Il est peut être contradictoire de parler d'occident et de la tropicalisation de la démocratie. Car, la seule évocation de l'occident nous fait penser à priori à la diffusion de l'idéologie libérale. Seulement, dans leurs relations avec l'Afrique, les démocraties occidentales, considérées à tort ou à raison comme les défenseurs de la démocratie, ont très souvent fait passer leurs intérêts stratégiques avant la promotion des valeurs démocratiques. En effet, selon Fogue Tedom (2008 : 139) :

" Le débat autour de l'intérêt et de la nécessité de démocratiser le continent africain a souffert des enjeux géostratégiques des principales puissances occidentales engagées en Afrique. Dans ce débat, la résistance française ou encore le revirement américain lors de la tournée africaine de BILL CLINTON à Entebbe en Ouganda en mars 1998 ne peuvent se comprendre qu'à l'aune de ces enjeux. La démocratisation de l'Afrique implique une émancipation politique des africains et le développement de leur esprit de discernement. Dès lors, elle peut apparaitre dangereuse pour la réalisation de certains des objectifs géostratégiques de ces puissances ".
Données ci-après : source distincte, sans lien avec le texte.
(* ===== verification/Auth.v ===== *)
(** * Authentication

    [server/src/auth/service.ts] with [auth/password-change.ts]: registration and
    the founder's seat, password sign-in, sign-out, the verification of an address,
    the two links a visitor asks for by address, and the redemption of a reset
    link. One function per operation and per closure. *)

From S2P Require Import Prelude Json Roles Users Settings AuditLog AccessTables AccountTables SsoSettings World AccessStore AccountStore LeaseFence KeyedSerializer Provisioner.
Open Scope Z_scope.

(** ** Constants and errors *)

Definition EMAIL_VERIFICATION_TTL_SECONDS : Z := 86400.
Definition PASSWORD_RESET_TTL_SECONDS : Z := 3600.
Definition PASSWORD_RESET_THROTTLE_SECONDS : Z := 600.
Definition VERIFICATION_RESEND_THROTTLE_SECONDS : Z := 600.
Definition MIN_PASSWORD_LENGTH : nat := 12.

Definition REGISTRATION_SETTINGS_KEY : string := "registration".
Definition SUPER_ADMIN_CLAIM_KEY : string := "bootstrap.super_admin_claimed".

Definition SIGN_IN_LEASE_LOST_MESSAGE : string :=
  "Signing in took too long and no session was created — please sign in again".
Definition SIGN_IN_BUSY_MESSAGE : string :=
  "Signing in is taking longer than usual and no session was created — please try again".
Definition RESET_BUSY_MESSAGE : string :=
  "Your password could not be reset right now and nothing was changed — please try the link again".
Definition PASSWORD_LOGIN_DISABLED_MESSAGE : string :=
  "Password sign-in is disabled on this portal — sign in with single sign-on".
Definition REGISTRATION_SSO_ONLY_MESSAGE : string :=
  "Self-service registration is disabled on this portal — sign in with single sign-on".
Definition WRONG_PASSWORD_MESSAGE : string := "Email address or password is incorrect".

Definition DECOY_PASSWORD_HASH : string :=
  "scrypt:16384:8:1:AAAAAAAAAAAAAAAAAAAAAA==:AAAAAAAAAAAAAAAAAAAAAAAAAAAAAAAAAAAAAAAAAAA=".
Definition TIMING_FLOOR_SECRET : string := "ferrum-nexus-anti-enumeration-timing-floor".

Definition unauthorized (message : string) : exn := nexusError UNAUTHORIZED message [].
Definition emailNotVerified (message : string) : exn := nexusError EMAIL_NOT_VERIFIED message [].
Definition account_disabled : exn := userDisabled "This account has been disabled".
Definition wrong_password : exn := unauthorized WRONG_PASSWORD_MESSAGE.
Definition unverified : exn := emailNotVerified "Please verify your email address before signing in".

Definition invalidResetLink : exn := validationFailed "That password reset link is not valid or has expired" [].

Definition rewordLockTimeout {A} (message : string) (fn : M A) : M A :=
  mcatch fn (fun e => if isLockTimeout e then mthrow (conflict message []) else mthrow e).

(** [createPasswordChangeSerializer]: the default serializer but for its message. *)
Definition password_change_options : KeyedSerializerOptions := {|
  ttlMs := LEASE_TTL_MS; waitMs := LEASE_WAIT_MS; pollMs := LEASE_POLL_MS;
  conflictMessage := "Another password change is in flight — please retry";
|}.
Definition updateOrganization (actor : UserRecord) (id : string) (name : option string)
    (description : option (option string)) (ip : option string) : M OrganizationRecord :=
  do existing <- organization_find id;
  match existing with
  | None => mthrow (notFound "Organization" (Some id))
  | Some existing =>
      let name := trim <$> name in
      do_ ensure (negb (bool_decide (name = Some ""%string))) (validationFailed "An organization name is required" []);
      let name := match name with
                  | Some n => if bool_decide (n = og_name existing) then None else Some n
                  | None => None
                  end in
      let description := match description with
                         | Some x => if bool_decide (x = og_description existing) then None else Some x
                         | None => None
                         end in
      match (if bool_decide (is_Some name) then ["name"%string] else [])
            ++ (if bool_decide (is_Some description) then ["description"%string] else []) with
      | [] => mret existing
      | changed =>
          transaction (
            do updated <- organization_update id name description;
            match updated with
            | None => mthrow (notFound "Organization" (Some id))
            | Some updated =>
                do_ audit_record (user_actor (u_id actor) (u_role actor)) "org.update" (on_organization id)
                      [("changed_fields"%string, json_strs changed)] ip;
                mret updated
            end)
      end
  end.
End Service.
(* ===== verification/SsoService.v ===== *)
(** * Single sign-on

    [server/src/sso/service.ts], with the providers and their secrets read by
    [sso/settings.ts] and the rule on issuers of [sso/config.ts]: a sign-in from its
    start to the session it opens, what the claims do to the account, the
    settings of the providers, and the links of an account. One function per
    operation and per closure. The OpenID Connect client ([sso/oidc.ts]) and the
    parser of URLs are what the service is handed. *)

From Stdlib Require Import Ascii.
From S2P Require Import Prelude Json Regexp Roles Users Settings JobQueues AuditLog AccessTables AccountTables Sso SsoSettings World AccessStore AccountStore SettingGeneration Crypto LeaseFence KeyedSerializer TeardownWorker Auth AuthPlugin UsersService.
Open Scope Z_scope.

(** ** Refusals *)

Inductive SsoErrorReason : Type :=
| SsoDisabled | ProviderUnavailable | InvalidState | IdpError | TokenInvalid | EmailRequired | EmailDomainNotAllowed
| EmailNotVerified | AccountExists | AddressUnproven | PrivilegedAccount | LinkSessionMismatch | AlreadyLinked
| AccessDenied | AccountDisabled | SignupDisabled | ServerError.

#[export] Instance SsoErrorReason_eq_dec : EqDecision SsoErrorReason.
Proof. solve_decision. Defined.
(* ===== verification/AccountService.v ===== *)
(** * The accounts under every schedule

    A process serves calls of [Auth], [AuthPlugin], [UsersService] and [SsoService] one after
    another, beside any number of others, and [AccountInvariants] holds after each
    of them. *)

From S2P Require Import Prelude Json Roles Users JobQueues AuditLog AccessTables AccountTables SsoSettings World AccessStore AccountStore LeaseFence KeyedSerializer Provisioner TeardownWorker Auth AuthPlugin UsersService Crypto Sso SsoService AccountLogic AccountPrograms AccountInvariants.
Open Scope Z_scope.

(** ** Calls *)

Inductive account_call : Type :=
| CallRegister (input : RegisterInput) (context : RequestContext)
| CallLogin (input : LoginInput) (context : RequestContext)
| CallLogout (session : option SessionRecord) (user : option UserRecord) (context : RequestContext)
| CallVerifyEmail (token : string) (context : RequestContext)
| CallResendVerification (email : string) (context : RequestContext)
| CallForgotPassword (email : string) (context : RequestContext)
| CallResetPassword (token newPassword : string) (context : RequestContext)
| CallRequestHooks (request : HttpRequest)
| CallExpirySweep
| CallUpdateMe (user : UserRecord) (patch : UpdateMeInput) (context : RequestContext)
| CallPreferences (user : UserRecord) (in_app email : option bool) (ip : option string)
| CallRetryTeardown (actor : UserRecord) (targetId : string) (ip : option string)
| CallReleaseAddress (actor : UserRecord) (targetId email : string) (ip : option string)
| CallUpdateUser (actor : UserRecord) (targetId : string) (patch : UpdateUserInput) (ip : option string)
| CallCreateOrganization (actor : UserRecord) (name : string) (description ip : option string)
| CallUpdateOrganization (actor : UserRecord) (id : string) (name : option string) (description : option (option string))
    (ip : option string)
| CallSsoStart (providerId : string) (returnTo : option string)
| CallSsoLink (providerId : string) (current : SsoCurrentSession)
| CallSsoCallback (providerId : string) (query : SsoCallbackQuery) (cookie : option string)
    (current : option SsoCurrentSession) (context : RequestContext)
| CallSsoSettings (actorId : string) (actorRole : option Role) (patch : UpdateSsoSettingsRequest) (ip : option string)
| CallSsoUnlink (actor : UserRecord) (userId identityId : string) (ip : option string).
Definition corp_stored : world :=
  (updateAdminSettings sample_config "root" (Some super_admin) (corp_request [(corp, Some (Some "hush"%string))]) None sample_empty).2.
Definition corp_joined : world :=
  (callback sample_config "corp" (corp_query "state-1" []) (Some corp_cookie) None sample_context corp_stored).2.
Definition corp_removed : res exn SsoAdminSettings * world :=
  updateAdminSettings sample_config "root" (Some super_admin) (corp_request []) None corp_joined.

Fixpoint restore_all (userId subject : string) (consumers : list ConsumerRecord) : M unit :=
  match consumers with
  | [] => mret tt
  | c :: rest => do_ restore_one userId subject c; restore_all userId subject rest
  end.

Definition ACCOUNT_IDENTITY : string := "account".

Definition restoreGatewayAccess (fuel : nat) (userId subject : string) : M unit :=
  do consumers <- listConsumers fuel userId;
  do grants <- read (fun d => grants_listActiveByUser userId None (at_grants (d_access d)));
  let mapped := map (fun c => default ACCOUNT_IDENTITY (cs_application_id c)) consumers in
  let unmapped := filter (fun i => i ∉ mapped) (new_set (map (fun g => default ACCOUNT_IDENTITY (g_application_id g)) grants)) in
  do_ ensure (bool_decide (unmapped = [])) (edgeError "Active grants have no gateway consumer mapping" []);
  restore_all userId subject consumers.
End Identities.
(* ===== verification/CredentialSample.v ===== *)
(** * A sample gateway

    A gateway that keeps its arrays as the events of the calls made on it, and
    loses the answer of a call while the schedule has a fault: it keeps the
    promises of [GatewayArray], so what is proved under them is not empty. *)

From S2P Require Import Prelude Json Roles Users AuditLog AccessTables CredentialTables World AccessStore LeaseFence KeyedSerializer Provisioner AccountRecovery CredentialStore Credentials CredentialIssue CredentialMirror CredentialLogic CredentialStatements.
Open Scope Z_scope.

Section Sample.
Context (cid : string) (ty : CredentialType).

(** One event on the array of a consumer and type. *)
Definition array_step (a : list string) (e : event) : list string :=
  match e with
  | CredentialAppended c k f => if bool_decide (c = cid /\ k = ty) then a ++ [f] else a
  | CredentialRemoved c k i => if bool_decide (c = cid /\ k = ty) then delete i a else a
  | CredentialsCleared c k => if bool_decide (c = cid /\ k = ty) then [] else a
  | _ => a
  end.

Definition sample_held (trace : list event) : list string := fold_left array_step trace [].

Lemma sample_held_step trace e : sample_held (trace ++ [e]) = array_step (sample_held trace) e.
Proof. unfold sample_held. by rewrite fold_left_app. Qed.
End Sample.

(** A call that takes effect; its answer is lost while there is a fault. *)
Definition sample_call (e : event) : M unit := fun w =>
  (match t_fault (cur w) with Some message => Throw (driverError message) | None => Ok tt end, emit e w).

Definition sample_entry (type : CredentialType) (f : string) : json := JObj [(material_key type, JStr f)].
Definition sample_array (id : string) (trace : list event) (type : CredentialType) : string * json :=
  (type_name type, JArr (map (sample_entry type) (sample_held id type trace))).
Definition sample_consumer (id : string) (trace : list event) : EdgeConsumer := {|
  ec_id := id; ec_labels := []; ec_username := "nexus-user-u1"; ec_custom_id := None;
  ec_credentials := JObj (map (sample_array id trace) CREDENTIAL_TYPES); ec_acl_groups := [];
|}.

#[export] Instance sample_edge : EdgeClient := {|
  namespace := "ferrum";
  edge_verification := fun id _ w => (Ok (Some (sample_consumer id (w_trace w), "tag-1"%string)), w);
  edge_replace := fun _ c _ _ => mret c;
  edge_get := fun id _ w => (Ok (Some (sample_consumer id (w_trace w))), w);
  edge_ensure := fun id _ _ w => (Ok (sample_consumer id (w_trace w)), w);
|}.

(** The digest is the material itself. *)
#[export] Instance sample_deps : CredentialDeps := {|
  edge_addCredential := fun id type entry _ => match credentialMaterial entry type with
                                               | Some m => sample_call (CredentialAppended id type m)
                                               | None => mret tt
                                               end;
  edge_deleteCredentialAt := fun id type i _ => sample_call (CredentialRemoved id type i);
  edge_deleteCredentialType := fun id type _ => sample_call (CredentialsCleared id type);
  edge_delete := fun _ _ => mret tt;
  edge_derivedId := fun name => name;
  edge_getByUsername := fun _ => mret None;
  maxCredentialsPerType := 3;
  sha256Hex := fun secret => secret;
  credentials_url := "https://nexus.example/credentials";
  credential_notify := fun _ _ _ _ _ => mret tt;
  credential_mail := fun _ _ _ => mret tt;
|}.

Section Keeps.
Context (env : nat -> turn) (cid : string) (ty : CredentialType).
Abbreviation run := (run env cid ty (sample_held cid ty)).

Lemma sample_entries trace : array_entries (ec_credentials (sample_consumer cid trace)) ty
  = Some (map (sample_entry ty) (sample_held cid ty trace)).
Proof. by destruct ty. Qed.

Lemma sample_shows trace : shows ty (sample_consumer cid trace) (sample_held cid ty trace).
Proof.
  intros _. rewrite sample_entries. simpl. split; [by rewrite length_map|]. intros i entry m Hi Hm.
  rewrite list_lookup_fmap in Hi. apply fmap_Some in Hi as (f & Hf & ->). rewrite Hf. f_equal.
  unfold credentialMaterial, sample_entry, fingerprint in *. simpl in *. destruct ty; simpl in Hm; by destruct (bool_decide _); simplify_eq.
Qed.

Lemma run_sample_call P e : run P (sample_call e)
  (fun _ t a => exists a0, P t a0 /\ a = array_step cid ty a0 e)
  (fun error t a => exists a0, P t a0 /\ definitely_refused error = false /\ a = array_step cid ty a0 e).
Proof.
  intros w He Ht Hp. unfold sample_call, at_pair in *. simpl. split_and!; [done..|].
  destruct (t_fault (cur w)); exists (sample_held cid ty (w_trace w)); (split_and!; [done..|]); apply sample_held_step.
Qed.

#[export] Instance sample_array_kept : GatewayArray env cid ty (sample_held cid ty).
Proof.
  assert (Hmine : bool_decide (cid = cid /\ ty = ty) = true) by by apply bool_decide_eq_true.
  split.
  - intros P confirm w He Ht Hp. split_and!; [done..|]. split; [done|apply sample_shows].
  - intros P entry m subject Hm. simpl. rewrite Hm. eapply run_conseq; [apply run_sample_call|done|..];
      simpl; rewrite Hmine; [done|]. intros e t a (a0 & Hp & Hd & ->). right. eauto.
  - intros P i subject. eapply run_conseq; [apply run_sample_call|done|..]; simpl; rewrite Hmine; [done|].
    intros e t a (a0 & Hp & _ & ->). eauto.
  - intros P subject. eapply run_conseq; [apply run_sample_call|done|..]; simpl; rewrite Hmine; [done|].
    intros e t a (a0 & Hp & _ & ->). eauto.
Qed.
End Keeps.

(** ** Two keys of one consumer *)

Definition sample_key (id f : string) (ordinal : Z) : CredentialRecord := {|
  cr_id := id; cr_user_id := "u1"; cr_application_id := None; cr_ferrum_consumer_id := "consumer-1";
  cr_credential_type := keyauth; cr_ferrum_credential_id := "consumer-1/credentials/keyauth"; cr_fingerprint := f;
  cr_last4 := f; cr_label := None; cr_status := CredentialActive; cr_rotated_from_id := None;
  cr_edge_ordinal := Some ordinal; cr_created_at := ordinal; cr_updated_at := ordinal;
|}.
Definition sample_first : CredentialRecord := sample_key "key-1" "nxs_one" 1.
Definition sample_second : CredentialRecord := sample_key "key-2" "nxs_two" 2.
Definition sample_rows : credential_table := {["key-1"%string := sample_first; "key-2"%string := sample_second]}.
Definition sample_user : UserRecord := {|
  u_id := "u1"; u_email := "u1@example.org"; u_password_hash := ""; u_display_name := "U1"; u_role := client;
  u_org_id := None; u_company := None; u_phone := None; u_status := UserActive; u_email_verified := true;
  u_last_login_at := None; u_created_at := 0; u_updated_at := 0; u_email_fence := "";
|}.
Definition sample_credentials : world :=
  emit (CredentialAppended "consumer-1" keyauth "nxs_two") (emit (CredentialAppended "consumer-1" keyauth "nxs_one")
    (world_of (with_credentials sample_rows (with_users {["u1"%string := sample_user]} db_empty)) sample_turn [])).

Lemma sample_row r : sample_rows !! cr_id r = Some r <-> r = sample_first \/ r = sample_second.
Proof.
  unfold sample_rows. split; [|by intros [-> | ->]].
  intros [[_ <-]|[_ [_ <-]%lookup_singleton_Some]]%lookup_insert_Some; auto.
Qed.

Lemma sample_mirrored : mirrored (pair_rows "consumer-1" keyauth (w_db sample_credentials))
  (sample_held "consumer-1" keyauth (w_trace sample_credentials)).
Proof.
  replace (pair_rows _ _ _) with sample_rows by (vm_compute; reflexivity).
  change (sample_held _ _ _) with ["nxs_one"%string; "nxs_two"%string]. split.
  - intros k r. unfold sample_rows. by intros [[<- <-]|[_ [<- <-]%lookup_singleton_Some]]%lookup_insert_Some.
  - by intros r r' [-> | ->]%sample_row [-> | ->]%sample_row.
  - by intros r r' [-> | ->]%sample_row [-> | ->]%sample_row.
  - exists [sample_first; sample_second]. split; [|by simpl]. split.
    + intros r. rewrite sample_row. split; [|intros [[-> | ->] _]; set_solver].
      intros [->|[->|[]%elem_of_nil]%elem_of_cons]%elem_of_cons; auto.
    + by apply (bool_decide_unpack _).
    + repeat constructor.
  - intros r [-> | ->]%sample_row _; simpl; set_solver.
Qed.
(* ===== verification/CredentialIssuance.v ===== *)
(** * Issue keeps the mirror

    [appendCredential] and [issueForConsumer]: an answer leaves a row and its
    entry at the end of the array; a failure leaves the rows a mirror of the array
    but for one entry at the end that is no row's, and of none where the array is
    hidden. *)

From S2P Require Import Prelude Json Roles Users AuditLog AccessTables CredentialTables World AccessStore LeaseFence KeyedSerializer Provisioner AccountRecovery CredentialStore Credentials CredentialIssue CredentialMirror CredentialLogic CredentialStatements CredentialSample.
Open Scope Z_scope.

Section Issuance.
Context `{EdgeClient} `{CredentialDeps} (env : nat -> turn) (cid : string) (ty : CredentialType) (held : list event -> list string).
Abbreviation pair := (pair_rows cid ty).
Context (Hrivals : forall n d, pair (t_rivals (env n) d) = pair d) `{!GatewayArray env cid ty held}.
Context (Hnonce : forall n, t_nonce (env n) <> REDACTED_MATERIAL).
Context (t0 : credential_table) (b : list string) (must : CredentialRecord -> bool).
Abbreviation run := (run env cid ty held).
Abbreviation txr := (txr env cid ty).

(** The rows there were, of those that matter, stand as they did. *)
Definition kept (t : credential_table) : Prop := forall r, t0 !! cr_id r = Some r ->
  must r = true -> exists r', t !! cr_id r = Some r' /\ standing r r'.

(** The rows mirror the array there was, [b]. *)
Record steady (t : credential_table) : Prop := {
  sy_mirrored : mirrored t b;
  sy_kept : kept t;
}.

(** The array has at most one entry more, at its end; where it is hidden, the rows
    mirror it with that. *)
Record stray (t : credential_table) (a : list string) : Prop := {
  sr_steady : steady t;
  sr_array : exists s, a = b ++ s /\ (length s <= 1)%nat;
  sr_hidden : ty = basicauth -> mirrored t a;
}.

Lemma steady_stray t a : steady t /\ a = b -> stray t a.
Proof. intros [Hs ->]. split; [done| |intros _; apply Hs]. exists []. rewrite app_nil_r. split; [done|simpl; lia]. Qed.

(** A write to a row that does not matter. *)
Lemma kept_write t r r' : kept t -> t !! cr_id r = Some r -> (forall x, standing x r -> must x = true -> False) -> kept (<[cr_id r := r']> t).
Proof.
  intros Hk Hr Hno x Hx Hact. destruct (Hk x Hx Hact) as (x' & Hx' & Hst). exists x'. split; [|done].
  destruct (decide (cr_id x = cr_id r)) as [He|Hne]; [|by rewrite lookup_insert_ne].
  rewrite He, Hr in Hx'. injection Hx' as <-. by destruct (Hno x Hst).
Qed.

Lemma kept_insert t r : kept t -> t !! cr_id r = None -> kept (<[cr_id r := r]> t).
Proof.
  intros Hk Hr x Hx Hact. destruct (Hk x Hx Hact) as (x' & Hx' & Hst). exists x'. split; [|done].
  rewrite lookup_insert_ne; [done|]. congruence.
Qed.

Lemma retiring_not_active r : has_credential_status CredentialRetiring r = true -> has_credential_status CredentialActive r = false.
Proof. intros Hr. apply not_true_is_false. intros Ha. by eapply not_both. Qed.
Lemma retiring_live r : has_credential_status CredentialRetiring r = true -> is_live r = true.
Proof. unfold has_credential_status, is_live. rewrite !bool_decide_eq_true. intros ->. set_solver. Qed.

Lemma steady_settle : (forall r, must r = true -> has_credential_status CredentialActive r = true) ->
  settle_closed (fun t a => steady t /\ a = b).
Proof.
  intros Hmust t a x x' [[_ Hk] ->] Hm Hx Hu Hret Hnot. split; [|done]. split; [by apply mirrored_settle|].
  apply kept_write; [done..|]. intros y [_ Hs] Hy%Hmust. apply (not_both x); [|done].
  unfold has_credential_status in *. by rewrite Hs.
Qed.

Lemma kept_standing t f : kept t -> (forall r, standing r (f r)) -> kept (f <$> t).
Proof.
  intros Hk Hf r Hr Hact. destruct (Hk r Hr Hact) as (r' & Hr' & Hst).
  exists (f r'). rewrite lookup_fmap, Hr'. split; [done|]. destruct Hst as [(E1 & E2 & E3) E4], (Hf r') as [(F1 & F2 & F3) F4].
  split_and!; try congruence. split_and!; congruence.
Qed.

(** *** What is drawn *)

Definition secret_material (s : ShowOnceSecret) : string :=
  match s with SecretKey k => k | SecretPassword _ p => p | SecretJwt j _ => j end.

Record drawn (g : GeneratedCredential) : Prop := {
  dr_entry : credentialMaterial (gc_entry g) ty = Some (gc_material g);
  dr_secret : gc_material g = secret_material (gc_secret g);
}.

Lemma run_generate username P E : run P (generateCredential ty username) (fun g t a => drawn g /\ P t a) E.
Proof.
  intros w He Ht Hp. unfold generateCredential, randomToken, randomNonce, mbind, mret. simpl. split_and!; [done..|].
  assert (Hn : t_nonce (cur w) <> REDACTED_MATERIAL) by (unfold cur; rewrite He; apply Hnonce).
  split; [|done]. split; [|by destruct ty].
  destruct ty; unfold credentialMaterial; simpl; rewrite ?bool_decide_eq_false_2; done.
Qed.

(** ** Taking an entry back *)

Section Withdraw.
Context (P : credential_table -> list string -> Prop) (place : nat) (Hshown : ty <> basicauth).
Context (HP : forall t a, P t a -> length a = S place -> P t (delete place a)).

Lemma run_reread E : run P (reread_withdrawal cid ty place) (fun _ => P) E.
Proof.
  unfold reread_withdrawal. eapply run_bind; [apply run_attempt with (Q := fun _ => P) (F := fun _ => P)|].
  - eapply run_conseq; [apply array_get|done|by intros ? ? ? []|done].
  - intros [[c|]|e]; by apply run_ret.
Qed.

(** Only the last of an array of the length expected goes. *)
Lemma run_withdrawAppendedEntry print actorId :
  run P (withdrawAppendedEntry cid ty place print actorId) (fun _ => P) (fun _ => P).
Proof.
  unfold withdrawAppendedEntry. rewrite bool_decide_eq_false_2 by done.
  eapply run_bind; [apply run_attempt, array_get|]. intros [[c|]|e]; [|by apply run_ret; intros t a []|by apply run_ret].
  eapply run_pre with (P := fun t a => P t a /\ length (default [] (array_entries (ec_credentials c) ty)) = length a).
  2: { intros t a [Hs Hc]. split; [done|]. by apply Hc. }
  set (entries := default [] _). destruct (entries !! place); [|by apply run_ret; intros t a []].
  destruct (length entries =? S place)%nat eqn:Hlen; simpl; [|by apply run_ret; intros t a []]. apply Nat.eqb_eq in Hlen.
  destruct (match credentialMaterial _ _ with Some _ => _ | None => _ end); [by apply run_ret; intros t a []|].
  eapply run_catch with (F := fun _ => P); [|intros; apply run_reread].
  eapply run_bind with (R := fun _ => P); [eapply run_conseq; [apply array_deleteAt|intros t a Hp; exact Hp| |]|].
  - intros _ t a (a0 & [Hs Ha] & ->). apply HP; [exact Hs|lia].
  - intros e t a (a0 & [Hs Ha] & [->| ->]); [done|]. apply HP; [done|lia].
  - intros ?. by apply run_ret.
Qed.
End Withdraw.

(** ** The append *)

Section Append.
Context (x : append_input) (Hcid : ai_consumerId x = cid) (Hty : ai_type x = ty).
Context (Hrecord : forall record row P, ai_recordWithRow x = Some record -> txr P (record row) (fun _ => P)).

Lemma append_row_pair g s id now : of_pair cid ty (append_row x g s id now) = true.
Proof. unfold of_pair, append_row. simpl. by rewrite !bool_decide_eq_true_2. Qed.

(** An answer: the row is active, of the secret handed out, and its entry is the
    last. *)
Record added (m : issued) (t : credential_table) (a : list string) : Prop := {
  ad_mirrored : mirrored t a;
  ad_kept : kept t;
  ad_array : a = b ++ [cr_fingerprint (is_credential m)];
  ad_row : t !! cr_id (is_credential m) = Some (is_credential m);
  ad_active : has_credential_status CredentialActive (is_credential m) = true;
  ad_secret : cr_fingerprint (is_credential m) = fingerprint (secret_material (is_secret m));
  ad_owner : cr_user_id (is_credential m) = ai_ownerId x;
}.

Lemma txr_record_row row P : txr P (record_row x row) (fun _ => P).
Proof. unfold record_row. destruct (ai_recordWithRow x) as [record|] eqn:Hr; [by apply Hrecord|by apply txr_ret]. Qed.

Lemma txr_create g s t : keyed cr_id t ->
  txr (fun t' => t' = t) (credential_create (append_row x g s))
    (fun r t' => created_from (append_row x g s) t r /\ t' = <[cr_id r := r]> t).
Proof.
  intros Hk. eapply txr_statement; [apply does_create, append_row_pair|]. intros r t1 t' -> Hr. by apply Hr.
Qed.
(* ===== verification/CredentialRecovered.v ===== *)
(** * A recovery sweep misses no key

    The offset of [sweepForAccountRecovery] steps past the rows it spares, while
    the listing changes under it: what the re-listing guards against is proved
    enough for every key older than the cutoff to be found. Then that a sweep ends. *)

From S2P Require Import Prelude Json Roles Leases Users AuditLog AccessTables CredentialTables World AccessStore LeaseFence KeyedSerializer Provisioner AccountRecovery CredentialStore Credentials CredentialIssue CredentialReconcile CredentialIdentities CredentialSweep CredentialStatements CredentialSample CredentialSteps CredentialSweeping.
Open Scope Z_scope.

Section Positions.
Context (userId : string) (cutoff : option Z) (issued : string -> Prop) `{!forall id, Decision (issued id)}.
Abbreviation good := (good userId cutoff issued).
Abbreviation sweeping := (sweeping userId cutoff issued).
Abbreviation kept := (kept userId cutoff issued).
Abbreviation listed := (listed userId).
Abbreviation spared := (spared cutoff).
Abbreviation spared_keys := (spared_keys userId cutoff).

Definition no_older (status : CredentialStatus) (t : credential_table) : Prop := forall r, listed status t r -> spared r = true.

(** A skipped row is one the listing spared; if its id is still there, it is that row's. *)
Definition traced (skipped : list CredentialRecord) (t : credential_table) : Prop := forall r, r ∈ skipped ->
  spared r = true /\ cr_user_id r = userId
  /\ forall c, t !! cr_id r = Some c -> ~ issued (cr_id r) -> same_key r c.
C'est donc dire que c'est dans le souci de défendre ou de promouvoir leurs intérêts stratégiques en Afrique que les démocraties occidentales (France et Etats-Unis en l'occurrence) ont soutenu l'idée d'une indigénisation de la démocratie en Afrique. Aussi, verrons-nous que le discours progressiste du président français François MITTERAND en 1990 à la Baule en France n'était en rien un coup fatal porté à l'autoritarisme en Afrique comme ont bien voulu nous le faire croire certains (A). Davantage, au regard de l'attitude américaine visant elle aussi à faire passer avant toute chose la défense de ses intérêts, les espoirs de l'opinion publique africaine vis-à-vis de l'offensive américaine50(*)ne risquent-ils pas d'être bafoués (B) ?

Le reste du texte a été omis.